#### Your assignment:
Retrieve all lines below that have the string "Abbreviation".

(Stored data)
══════════════════════════════

(* ===== verification/ForwardProps.v ===== *)
(** * Properties of the tunnel's goroutines

    In every interleaving of a client with its accept loop, its copying
    goroutines and the other ends of its connections: no connection is closed
    while bytes are copied over it but by closing the SSH client, everything that
    was opened is closed in the end, Close waits for nothing but a [Dial] under
    way, and after it the tunnel drains. *)

From stdpp Require Import list_numbers.
From S2P Require Import Prelude Effects Threads Schedules Forward ForwardInv.

(** ** Executions *)

Abbreviation tun_config := (list (TunP (option unit)) * Tun)%type.
Definition tunnel_reaches (dial_type : ConnType) : tun_config → tun_config → Prop :=
  treaches (tun_resp dial_type) tun_spawned accept_loop peer.
Definition tunnel_exec (dial_type : ConnType) : list (option nat) → tun_config → tun_config → Prop :=
  lexec (tun_resp dial_type) tun_spawned accept_loop peer.
Definition new_tunnel : tun_config := ([session], fresh_tun).

(** A call that returns whatever the other goroutines, the peers and the router
    do.  [Accept] is sure to return only because of its deadline, and [io.Copy]
    only when its source has come to an end; dialling waits for the router, with
    no timeout. *)
Definition sure (s : Tun) X (e : TunE X) : bool :=
  match e with
  | SshDial | DialAgent _ => false
  | Accept => deadline s
  | Copy _ src => negb (delivers s src)
  | WgWait w => bool_decide (wg_count w s = 0)
  | WgDone w => bool_decide (0 < wg_count w s)
  | _ => true
  end.

Definition can_go (s : Tun) (t : TunP (option unit)) : bool :=
  match t with
  | Ret None => false
  | Ret (Some _) => true
  | Vis e _ => sure s _ e
  end.

(** The goroutine waits for the router to accept a connection. *)
Definition dialling (t : TunP (option unit)) : bool :=
  match t with Vis SshDial _ | Vis (DialAgent _) _ => true | _ => false end.

(** The goroutine copies from a connection that still delivers; without the SSH
    client that is a local one. *)
Definition copying (s : Tun) (t : TunP (option unit)) : Prop :=
  ∃ dst src cont st, t = Vis (Copy dst src) cont ∧ conns s !! cid src = Some st ∧
    c_eof st = false ∧ is_open s (cid src).

Section tunnel.
Context (dial_type : ConnType).

Abbreviation plays := (keeps tun_pre (tun_rely dial_type) tun_upd tun_fin).

(** A call that is sure to return has an answer. *)
Lemma sure_answers s X (e : TunE X) : sure s X e = true → ∃ x s', tun_resp dial_type X e s x s'.
Proof.
  destruct e; simpl; intros Hs.
  - done.
  - by eexists (Err ""), _.
  - by eexists tt, _.
  - by eexists _, _.
  - by eexists tt, _.
  - by eexists tt, _.
  - by exists AcceptTimeout, s.
  - by eexists tt, _.
  - done.
  - by eexists tt, _.
  - by eexists tt, _.
  - exists tt, s. split; [|done]. unfold delivers in Hs. unfold flowing.
    destruct (conns s !! cid src) as [a|]; [|done]. by destruct (conns s !! cid dst), (c_owned a), (c_eof a).
  - exists (fresh (dom (copy_wgs s))), (set_wg (CopyWg (fresh (dom (copy_wgs s)))) 0 s).
    split; [|done]. apply not_elem_of_dom, is_fresh.
  - by eexists tt, _.
  - eexists tt, _. split; [by apply bool_decide_eq_true in Hs|done].
  - eexists tt, _. split; [by apply bool_decide_eq_true in Hs|done].
  - by eexists tt, _.
  - by eexists tt, _.
  - by eexists tt, _.
  - by eexists tt, _.
  - by eexists tt, _.
Qed.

══════════════════════════════

#### Completed exercise:
Abbreviation tun_config := (list (TunP (option unit)) * Tun)%type.
Abbreviation plays := (keeps tun_pre (tun_rely dial_type) tun_upd tun_fin).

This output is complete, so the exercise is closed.